The lockdown is time for serious relationships and long-term commitments for the young generation. About 63 per cent of respondents believe in long-term relationships and did not want to settle for casual flings. But, about half the respondents form metros also felt that romance in the virtual world is casual and flirtatious, making it hard to find true love.

46 per cent people went a step further and said this virtual romance can actually prove to be dangerous, as you don’t really know who you are engaging with. About 50 per cent of all the respondents felt that this virtual romance is only meant for those who are shy and introvertish in real life.

Even as finding new love was a tricky subject for first timers, the lockdown came as a blessing in disguise for numerous couples who finally found time for each other minus the distractions of the outside world.
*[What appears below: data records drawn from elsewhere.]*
Lemma ip_in_spec Q s l F x p :
  pkt_state Q s l F x (enc_ip (enc_proto p)) → ip_packet p → get8 net_ipvh p = 69 →
  (get8 net_ipproto p = IP_ICMP → 28 ≤ get16 net_iplen p) →
  ∃ q h, pkt_state Q (set_hp h s) l F x q ∧ outside x (hp s) h ∧
    ((lost_icmp p ∧ ip_in (x + 4) s = discard (x + 4) (set_hp h s)) ∨
     (¬ lost_icmp p ∧ (∃ a b, byte a ∧ byte b ∧ q = decoded a b p) ∧
      ip_in (x + 4) s = (if accepts (NetData (net (dev s))) (get8 net_ipproto p) (get32 net_ipdst p)
                         then ip_local (x + 4) else discard (x + 4)) (set_hp h s))).
Proof.
  intros Hs Hp Hvh Hi. pose proof Hp as [Hl Hb Hn].
  destruct (slice_enc_proto net_ipvh 1 p Hl Hb ltac:(by apply Nat.leb_le)) as (Ev & Hle & Hbe).
  destruct (ip_head Q s l F x (enc_proto p) Hs) as (a & b & h1 & Ha & Hb1 & Hs1 & Ho1 & E1).
  { congruence. } { done. } { unfold get8. by rewrite Ev. }
  destruct (ip_proto Q _ l F x p a b Hs1 Ha Hb1 Hp Hi) as (ok & q & h2 & Hok & Hs2 & Ho2 & E2).
  assert (outside x (hp s) h2) as Ho by (by eapply outside_trans).
  change (set_hp h2 (set_hp h1 s)) with (set_hp h2 s) in *. destruct ok.
  - destruct Hok as [Hnl ->]. destruct (ip_deliver Q _ l F x _ Hs2) as (h3 & Hs3 & Ho3 & E3).
    change (set_hp h3 (set_hp h2 s)) with (set_hp h3 s) in *. exists (decoded a b p), h3.
    split; [exact Hs3|]. split; [by eapply outside_trans|]. right. split; [done|]. split; [eauto|].
    assert (get8 net_ipproto (decoded a b p) = get8 net_ipproto p) as Eg.
    { unfold get8. rewrite slice_decoded; [done|done|by apply Nat.leb_le|left; by apply Nat.leb_le]. }
    assert (get32 net_ipdst (decoded a b p) = get32 net_ipdst p) as Ed.
    { unfold get32. rewrite slice_decoded; [done|done|by apply Nat.leb_le|right; by apply Nat.leb_le]. }
    rewrite Eg, Ed in E3. unfold ip_in. rewrite E1, E2. exact E3.
  - exists q, h2. split; [done|]. split; [done|]. left. split; [done|].
    unfold ip_in. rewrite E1, E2. done.
Qed.
End pool.
#[global] Arguments pkt_state_intr {NB base psem}.
(* ===== verification/NetPath.v ===== *)
(** From one machine to another: the frame that ip_out transmits, read into a buffer
    of the receiver, is the packet that was sent. *)

From S2P Require Import Prelude Types Queue Heap ByteMem Words NetTypes DevTypes Kernel KInv Sched Semaphore Device Process UserMem.
From S2P Require Import BufPool Packet NetMem NetFmt Eth Arp NetEth Udp Ip Net NetWire NetIp.

(** ** Encoding reads and writes the packet only, not the bytes behind it *)

Lemma slice_app_l o n (a r : list Z) : (o + n ≤ length a)%nat → slice o n (a ++ r) = slice o n a.
Proof. intros Hl. unfold slice. rewrite drop_app_le by lia. apply take_app_le. rewrite length_drop. lia. Qed.

Lemma splice_app_l o bs (a r : list Z) : (o + length bs ≤ length a)%nat → splice o bs (a ++ r) = splice o bs a ++ r.
Proof. intros Hl. unfold splice. rewrite take_app_le, drop_app_le by lia. by rewrite !app_assoc. Qed.

Lemma conv_app f (a r : list Z) : (f_off f + f_len f ≤ length a)%nat → conv f (a ++ r) = conv f a ++ r.
Proof.
  destruct f as [o|o]; cbn [f_off f_len conv]; intros Hl; unfold put16, put32, get16, get32;
    by rewrite slice_app_l, splice_app_l by done.
Qed.

Lemma convs_app fs : ∀ (a r : list Z),
  Forall fits fs → (42 ≤ length a)%nat → Forall byte a → convs fs (a ++ r) = convs fs a ++ r.
Proof.
  induction fs as [|f fs IH]; intros a r Hf Hl Hb; cbn [convs]; [done|]. apply Forall_cons in Hf as [Hff Hf].
  unfold fits in Hff. rewrite conv_app by lia. destruct (convs_ok [f] a) as (_ & Hb' & Hl'); cbn [convs] in *; [|done..|].
  - by apply Forall_singleton.
  - apply IH; [done|lia|done].
Qed.

Lemma enc_ip_app (a r : list Z) : (42 ≤ length a)%nat → Forall byte a → enc_ip (a ++ r) = enc_ip a ++ r.
Proof.
  intros Hl Hb. destruct (convs_ok ip_fields a ltac:(apply all_fit) Hl Hb) as (_ & _ & Hl').
  unfold enc_ip, put16, hdr_sum. rewrite convs_app by (done || apply all_fit).
  assert (∀ v, length (splice net_ipcksum (le16 v) (convs ip_fields a)) = length a) as Hs.
  { intros v. by rewrite length_splice by (rewrite length_le16; unfold net_ipcksum; lia). }
  rewrite (splice_app_l _ _ (convs _ _)), slice_app_l by (rewrite ?Hs, ?length_le16; unfold net_ipcksum, net_ipvh; lia).
  by rewrite splice_app_l by (rewrite ?Hs, ?length_le16; unfold net_ipcksum; lia).
Qed.

Lemma get16_app o (a r : list Z) : (o + 2 ≤ length a)%nat → get16 o (a ++ r) = get16 o a.
Proof. intros Hl. unfold get16. by rewrite slice_app_l. Qed.

(** The prefix of a packet that its length field covers. *)
Record ip_prefix (a : list Z) : Prop := Ip_prefix {
  ix_len : Z.of_nat (length a) = get16 net_iplen a + ETH_HDR_LEN;
  ix_min : (42 ≤ length a)%nat;
  ix_byte : Forall byte a }.

Lemma icmp_cleared_len (a : list Z) :
  (42 ≤ length a)%nat → Forall byte a →
  get16 net_iplen (icmp_cleared a) = get16 net_iplen a ∧ length (icmp_cleared a) = length a ∧ Forall byte (icmp_cleared a).
Proof.
  intros Hl Hb. destruct (convs_ok icmp_fields a ltac:(apply all_fit) Hl Hb) as (_ & Hb' & Hl').
  unfold icmp_cleared, put16. split_and!.
  - unfold get16. rewrite slice_splice_other by (rewrite length_le16; unfold net_iccksum, net_iplen; lia).
    f_equal. apply slice_convs; [|done].
    repeat (apply Forall_cons; split); [..|apply Forall_nil; exact I]; cbn [f_off f_len];
      unfold net_iplen, net_iccksum, net_icident, net_icseq; lia.
  - by rewrite length_splice by (rewrite length_le16; unfold net_iccksum; lia).
  - apply Forall_splice; [apply le16_byte|done].
Qed.

Lemma icmp_cleared_app (a r : list Z) :
  (42 ≤ length a)%nat → Forall byte a → icmp_cleared (a ++ r) = icmp_cleared a ++ r.
Proof.
  intros Hl Hb. unfold icmp_cleared, put16. rewrite convs_app by (done || apply all_fit).
  apply splice_app_l. destruct (convs_ok icmp_fields a ltac:(apply all_fit) Hl Hb) as (_ & _ & ->).
  rewrite length_le16. unfold net_iccksum. lia.
Qed.

Lemma icmp_sum_app (a r : list Z) : ip_prefix a → icmp_sum (icmp_cleared (a ++ r)) = icmp_sum (icmp_cleared a).
Proof.
  intros [Hn Hl Hb]. unfold ETH_HDR_LEN in Hn. destruct (icmp_cleared_len a Hl Hb) as (Hg & Hlq & _).
  rewrite icmp_cleared_app by done. unfold icmp_sum. rewrite get16_app by (unfold net_iplen; lia). rewrite Hg.
  by rewrite slice_app_l by (unfold net_ictype, IP_HDR_LEN; lia).
Qed.

Lemma enc_proto_app (a r : list Z) : ip_prefix a → enc_proto (a ++ r) = enc_proto a ++ r.
Proof.
  intros [Hn Hl Hb]. unfold ETH_HDR_LEN in Hn. unfold enc_proto, get8.
  rewrite slice_app_l by (unfold net_ipproto; lia). fold (get8 net_ipproto a).
  case_bool_decide; [|case_bool_decide; [|done]].
  - unfold put16. rewrite splice_app_l by (rewrite length_le16; unfold net_udpcksum; lia).
    apply convs_app; [apply all_fit| |apply Forall_splice; [apply le16_byte|done]].
    rewrite length_splice by (rewrite length_le16; unfold net_udpcksum; lia). lia.
  - fold (icmp_cleared (a ++ r)). fold (icmp_cleared a). destruct (icmp_cleared_len a Hl Hb) as (Hg & Hlq & Hbq).
    rewrite icmp_sum_app, icmp_cleared_app by done.
    unfold put16. apply splice_app_l. rewrite length_le16. unfold net_iccksum. lia.
Qed.

Lemma enc_proto_ok (a : list Z) :
  (42 ≤ length a)%nat → Forall byte a → length (enc_proto a) = length a ∧ Forall byte (enc_proto a).
Proof.
  intros Hl Hb. unfold enc_proto. case_bool_decide; [|case_bool_decide; [|done]].
  - destruct (convs_ok udp_fields (put16 net_udpcksum 0 a)) as (_ & Hb2 & ->); [apply all_fit|..]; unfold put16.
    + by rewrite length_splice by (rewrite length_le16; unfold net_udpcksum; lia).
    + apply Forall_splice; [apply le16_byte|done].
    + by rewrite length_splice by (rewrite length_le16; unfold net_udpcksum; lia).
  - fold (icmp_cleared a). destruct (icmp_cleared_len a Hl Hb) as (_ & Hlq & Hbq). unfold put16. split.
    + by rewrite length_splice by (rewrite length_le16; unfold net_iccksum; lia).
    + apply Forall_splice; [apply le16_byte|done].
Qed.

Lemma enc_ip_ok (a : list Z) :
  (42 ≤ length a)%nat → Forall byte a → length (enc_ip a) = length a ∧ Forall byte (enc_ip a).
Proof.
  intros Hl Hb. destruct (convs_ok ip_fields a ltac:(apply all_fit) Hl Hb) as (_ & Hb' & Hl'). unfold enc_ip, put16.
  assert (∀ v, length (splice net_ipcksum (le16 v) (convs ip_fields a)) = length a) as Hs.
  { intros v. by rewrite length_splice by (rewrite length_le16; unfold net_ipcksum; lia). }
  split.
  - rewrite length_splice; [done|]. rewrite Hs, length_le16. unfold net_ipcksum. lia.
  - by do 2 (apply Forall_splice; [apply le16_byte|]).
Qed.

(** Fields before the IP header. *)
Lemma slice_enc_ip o n (a : list Z) :
  (42 ≤ length a)%nat → Forall byte a → (o + n ≤ net_ipvh)%nat → slice o n (enc_ip a) = slice o n a.
Proof.
  intros Hl Hb Ho. destruct (convs_ok ip_fields a ltac:(apply all_fit) Hl Hb) as (_ & Hb' & Hl'). unfold enc_ip, put16.
  assert (∀ v, length (splice net_ipcksum (le16 v) (convs ip_fields a)) = length a) as Hs.
  { intros v. by rewrite length_splice by (rewrite length_le16; unfold net_ipcksum; lia). }
  unfold net_ipvh in Ho.
  do 2 rewrite slice_splice_other by (rewrite ?Hs, ?length_le16; unfold net_ipcksum; lia).
  apply slice_convs; [|done].
  repeat (apply Forall_cons; split); [..|apply Forall_nil; exact I]; cbn [f_off f_len];
    unfold net_iplen, net_ipid, net_ipfrag, net_ipsrc, net_ipdst; lia.
Qed.

(** The frame of a packet is the encoding of its prefix, whatever follows it in the
    buffer. *)
Lemma wire_app (a r : list Z) : ip_prefix a → wire (a ++ r) = wire a ++ r ∧ length (wire a) = length a.
Proof.
  intros Ha. pose proof Ha as [Hn Hl Hb]. unfold wire. rewrite enc_proto_app by done.
  destruct (enc_proto_ok a Hl Hb) as [Hl1 Hb1]. destruct (enc_ip_ok (enc_proto a)) as [Hl2 Hb2]; [by rewrite Hl1|done|].
  rewrite enc_ip_app by (rewrite ?Hl1; done).
  destruct (convs_ok eth_fields (enc_ip (enc_proto a))) as (_ & _ & Hl3); [apply all_fit|rewrite Hl2, Hl1; lia|done|].
  rewrite Hl3, Hl2. split; [|done]. apply convs_app; [apply all_fit|rewrite Hl2, Hl1; lia|done].
Qed.

Lemma ip_frame_prefix (p : list Z) :
  ip_packet p → 28 ≤ get16 net_iplen p →
  let a := take (Z.to_nat (get16 net_iplen p + ETH_HDR_LEN)) p in ip_prefix a ∧ ip_frame p = wire a.
Proof.
  intros [Hl Hb Hn] H28 a. unfold ETH_HDR_LEN, PACKLEN in *.
  assert (p = a ++ drop (Z.to_nat (get16 net_iplen p + 14)) p) as E by (symmetry; apply take_drop).
  assert (length a = Z.to_nat (get16 net_iplen p + 14)) as Hla.
  { unfold a. rewrite length_take, Hl. lia. }
  assert (get16 net_iplen p = get16 net_iplen a) as Eg.
  { rewrite E at 1. apply get16_app. unfold net_iplen. lia. }
  assert (ip_prefix a) as Ha.
  { split; [rewrite <-Eg; unfold ETH_HDR_LEN; lia|lia|by apply Forall_take]. }
  split; [done|]. unfold ip_frame, ETH_HDR_LEN. rewrite E at 2. destruct (wire_app a (drop (Z.to_nat (get16 net_iplen p + 14)) p) Ha) as [-> Hw].
  by rewrite take_app_length' by lia.
Qed.

Lemma get8_app o (a r : list Z) : (o + 1 ≤ length a)%nat → get8 o (a ++ r) = get8 o a.
Proof. intros Hl. unfold get8. by rewrite slice_app_l. Qed.
Lemma get32_app o (a r : list Z) : (o + 4 ≤ length a)%nat → get32 o (a ++ r) = get32 o a.
Proof. intros Hl. unfold get32. by rewrite slice_app_l. Qed.

Lemma lost_icmp_app (a r : list Z) : ip_prefix a → lost_icmp (a ++ r) ↔ lost_icmp a.
Proof.
  intros Ha. pose proof (ix_min _ Ha). unfold lost_icmp. rewrite icmp_sum_app by done.
  by rewrite get8_app by (unfold net_ipproto; lia).
Qed.

Lemma decoded_app c d (a r : list Z) : ip_prefix a → decoded c d (a ++ r) = decoded c d a ++ r.
Proof.
  intros Ha. pose proof (ix_min _ Ha) as Hl. unfold decoded. rewrite get8_app by (unfold net_ipproto; lia).
  rewrite icmp_sum_app by done. unfold put16. case_bool_decide; [|case_bool_decide].
  all: rewrite ?(splice_app_l _ (le16 _)) by (rewrite length_le16; unfold net_udpcksum, net_iccksum; lia).
  all: apply splice_app_l; rewrite ?length_splice by (rewrite length_le16; unfold net_udpcksum, net_iccksum; lia).
  all: unfold net_ipcksum; cbn [length]; lia.
Qed.

(** ** The receiver *)
Section pool.
Context (NB : nat) (base psem : Z).
Abbreviation pkt_state := (pkt_state NB base psem).

(** What the receiver makes of packet [a]: it hands [q] to the local stack, when the
    packet is for it, and discards it otherwise. *)
Inductive received (s : kst) (x : Z) (a r : list Z) : list Z → M unit → Prop :=
  | Received_lost q : lost_icmp a → received s x a r q (discard (x + 4))
  | Received_other c d : ¬ lost_icmp a → accepts (NetData (net (dev s))) (get8 net_ipproto a) (get32 net_ipdst a) = false →
      received s x a r (decoded c d a ++ r) (discard (x + 4))
  | Received_local c d : ¬ lost_icmp a → accepts (NetData (net (dev s))) (get8 net_ipproto a) (get32 net_ipdst a) = true →
      byte c → byte d → received s x a r (decoded c d a ++ r) (ip_local (x + 4)).

Lemma netin_receives Q s l F x a r :
  pkt_state Q s l F x (wire a ++ r) → ip_prefix a → get16 net_ethtype a = ETH_IP → get8 net_ipvh a = 69 →
  get16 net_iplen a ≤ 1500 →
  ∃ q h f, received s x a r q f ∧ pkt_state Q (set_hp h s) l F x q ∧ outside x (hp s) h ∧
    netin_frame (x + 4) s = f (set_hp h s).
Proof.
  intros Hs Ha Het Hvh Hmax. destruct (wire_app a r Ha) as [Ew Hlw]. pose proof Ha as [Hn Hl Hb].
  pose proof (ps_bytes _ _ _ _ _ _ _ _ _ Hs) as Hbr. apply Forall_app in Hbr as [_ Hbr].
  set (p := a ++ r). assert (length p = Z.to_nat PACKLEN) as Hlp.
  { unfold p. rewrite length_app, <-Hlw, <-length_app. apply Hs. }
  assert (ip_packet p) as Hp.
  { unfold ETH_HDR_LEN in Hn. split; [done|by apply Forall_app|].
    unfold p. rewrite get16_app by (unfold net_iplen; lia). unfold IP_HDR_LEN. lia. }
  destruct (enc_proto_ok p) as [Hl1 Hb1]; [rewrite Hlp; apply packlen_42|apply Hp|].
  destruct (enc_ip_ok (enc_proto p)) as [Hl2 Hb2]; [rewrite Hl1, Hlp; apply packlen_42|done|].
  destruct (pruns_fields NB base psem x eth_fields (wire a ++ r) ltac:(apply all_fit) Q s l F Hs) as (h1 & E1 & Hs1 & Ho1).
  rewrite <-Ew in Hs1. unfold wire at 1 in Hs1. fold p in Hs1. rewrite eth_conv in Hs1; [|congruence|done].
  destruct (ip_in_spec NB base psem Q _ l F x p Hs1 Hp) as (q & h2 & Hs2 & Ho2 & Hcase).
  { unfold p. by rewrite get8_app by (unfold net_ipvh; lia). }
  { intros _. unfold p. rewrite get16_app by (unfold net_iplen; lia). unfold ETH_HDR_LEN in Hn. lia. }
  change (set_hp h2 (set_hp h1 s)) with (set_hp h2 s) in *.
  assert (netin_frame (x + 4) s = ip_in (x + 4) (set_hp h1 s)) as En.
  { unfold netin_frame, eth_ntoh. rewrite M_bind_eq, E1. cbn [obind].
    rewrite M_bind_eq, (read16 NB base psem _ _ _ _ _ _ net_ethtype Hs1) by (by apply Nat.leb_le). cbn [obind].
    assert (get16 net_ethtype (enc_ip (enc_proto p)) = ETH_IP) as ->; [|done].
    unfold get16. rewrite slice_enc_ip by (rewrite ?Hl1, ?Hlp; done || apply packlen_42 || (unfold net_ethtype, net_ipvh; lia)).
    destruct (slice_enc_proto net_ethtype 2 p Hlp ltac:(apply Hp) ltac:(by apply Nat.leb_le)) as (-> & _).
    fold (get16 net_ethtype p). unfold p. by rewrite get16_app by (unfold net_ethtype; lia). }
  rewrite En. destruct Hcase as [[Hlost E2]|(Hnl & (c & d & Hc & Hd & ->) & E2)].
  - exists q, h2, (discard (x + 4)). split; [constructor; by apply (lost_icmp_app a r)|].
    split; [done|]. split; [by eapply outside_trans|done].
  - unfold p in Hnl, Hs2, E2. rewrite lost_icmp_app in Hnl by done. rewrite decoded_app in Hs2 by done.
    rewrite get8_app, get32_app in E2 by (unfold net_ipproto, net_ipdst; lia).
    change (NetData (net (dev (set_hp h1 s)))) with (NetData (net (dev s))) in E2.
    destruct (accepts _ _ _) eqn:Hac.
    + exists (decoded c d a ++ r), h2, (ip_local (x + 4)). split; [by constructor|].
      split; [done|]. split; [by eapply outside_trans|done].
    + exists (decoded c d a ++ r), h2, (discard (x + 4)). split; [by constructor|].
      split; [done|]. split; [by eapply outside_trans|done].
Qed.
End pool.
The isolation caused by lockdowns and social distancing actually helped 85 per cent of the respondents understand the meaningful aspects of their relationship. 

For another 84 per cent of respondents, the lockdown helped them find new and innovative ways of connecting with their partners, which was a very welcome change from the boring routines they were caught in.

Engage has always celebrated the language of love and the evolving expression of romance and this survey is another attempt to discover the changed attitude of behaviour of young India towards romance in this new normal that we are all slowly adapting to. 

The qualitative survey was carried out through a set of candid questions asked to 1199 young men and women aged between 18 and 35 years in December 2020. The respondents were living in both metro and non-metro cities and came from diverse backgrounds. It was conducted by IPSOS Research Private Limited.